• _WHAT THE EXERCISE ASKS_:
Below are lines of data, and only some are wanted. Please repeat exactly those from the line that has "PyStr.slice_to (crawl api" through the line that has "Definition item_guid (author_id".

[Saved entries]
---

(** [fetch_all_episodes_from_program(program_id, max_episodes_per_program)];
    list_authors.py has the same function. *)
Definition fetch_all_episodes_from_program (api : content_api)
    (program_id : string) (max_episodes_per_program : Z) : list episode :=
  PyStr.slice_to (crawl api program_id max_episodes_per_program)
    max_episodes_per_program.

(** [f"radio357-author-{author_id}-{episode_id}"], the text of an
    item's [guid] element. *)
Definition item_guid (author_id : string) (episode_id : json_id) : string :=
  "radio357-author-" +:+ author_id +:+ "-" +:+ format_id episode_id.

(** A value of [episodes_cache]. *)
Record cache_data := CacheData {
  cd_program_name : option string;
  cd_program_image : option string;
  cd_episodes : list episode
}.

(** A field that holds [x] ([None] is stored as null). *)
Definition stored (x : option string) : field string :=
  match x with
  | Some s => Val s
  | None => Null
  end.

(** [episode["_program_name"] = program_name] and the two other
    assignments of the cache layer. *)
Definition inject (program_name : option string) (program_id : string)
    (program_image : option string) (ep : episode) : episode :=
  Episode (e_id ep) (e_title ep) (e_subTitle ep) (e_desc ep) (e_description ep)
    (e_descriptionRich ep) (e_publishedAt ep) (e_isFree ep) (e_duration ep)
    (e_image ep) (e_team ep) (e_categories ep)
    (stored program_name) (Val program_id) (stored program_image).

(** One turn of the loop over the programs in
    [collect_all_authors_for_selection]. *)
Definition select_program (api : content_api)
    (acc : list (string * author_data) * list (string * cache_data))
    (program_id : string)
    : list (string * author_data) * list (string * cache_data) :=
  let '(authors_dict, episodes_cache) := acc in
  match get_program_info api program_id with
  | None => acc
  | Some program_info =>
      let program_name := program_name_of program_info program_id in
      let program_image := get_default (p_image program_info) "" in
      let episodes :=
        inject program_name program_id program_image
          <$> fetch_all_episodes_from_program api program_id 500 in
      (foldl (scan_episode program_name) authors_dict episodes,
       dict_set program_id (CacheData program_name program_image episodes)
         episodes_cache)
  end.

(** [collect_all_authors_for_selection(program_ids)] *)
Definition collect_all_authors_for_selection (api : content_api)
    (program_ids : list string)
    : result (list author_summary) * list (string * cache_data) :=
  let '(authors_dict, episodes_cache) :=
    foldl (select_program api) ([], []) program_ids in
  (summaries authors_dict, episodes_cache).

(** The inner [for member in team] of
    [collect_episodes_by_author_id_from_cache]: whether the team has the
    author, and [author_name] afterwards. *)
Fixpoint find_author (author_id : string) (team : list (option member))
    (author_name : option string) : bool * option string :=
  match team with
  | [] => (false, author_name)
  | None :: team' => find_author author_id team' author_name
  | Some m :: team' =>
      let member_email := stripped (m_email m) in
      let member_name := stripped (m_name m) in
      if bool_decide (member_email = author_id)
      then (true, if truthy_opt author_name then author_name else Some member_name)
      else find_author author_id team' author_name
  end.

(** The loop over the episodes of one cached program. *)
Fixpoint filter_episodes (author_id : string) (include_exclusive : bool)
    (episodes : list episode)
    (author_episodes : list episode) (author_name : option string)
    : list episode * option string :=
  match episodes with
  | [] => (author_episodes, author_name)
  | episode :: episodes' =>
      let '(has_author, author_name) :=
        find_author author_id (team_of episode) author_name in
      let author_episodes :=
        if has_author && (is_free episode || include_exclusive)
        then author_episodes ++ [episode]
        else author_episodes in
      filter_episodes author_id include_exclusive episodes' author_episodes author_name
  end.

(** The loop over the cache, with its [break] once enough episodes are
    gathered. *)
Fixpoint scan_cache (author_id : string) (max_total_episodes : Z)
    (include_exclusive : bool) (episodes_cache : list (string * cache_data))
    (author_episodes : list episode) (author_name : option string)
    : list episode * option string :=
  match episodes_cache with
  | [] => (author_episodes, author_name)
  | (_, cache_data) :: episodes_cache' =>
      let '(author_episodes, author_name) :=
        filter_episodes author_id include_exclusive (cd_episodes cache_data)
          author_episodes author_name in
      if max_total_episodes <=? Z.of_nat (length author_episodes)
      then (author_episodes, author_name)
      else scan_cache author_id max_total_episodes include_exclusive
             episodes_cache' author_episodes author_name
  end.

(** The sort key [lambda x: x.get("publishedAt", 0)]. *)
Definition published_key (ep : episode) : option timestamp :=
  get_default (e_publishedAt ep) (TsInt 0).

---

• _WORKED SOLUTION_:
  PyStr.slice_to (crawl api program_id max_episodes_per_program)
    max_episodes_per_program.

(** [f"radio357-author-{author_id}-{episode_id}"], the text of an
    item's [guid] element. *)
Definition item_guid (author_id : string) (episode_id : json_id) : string :=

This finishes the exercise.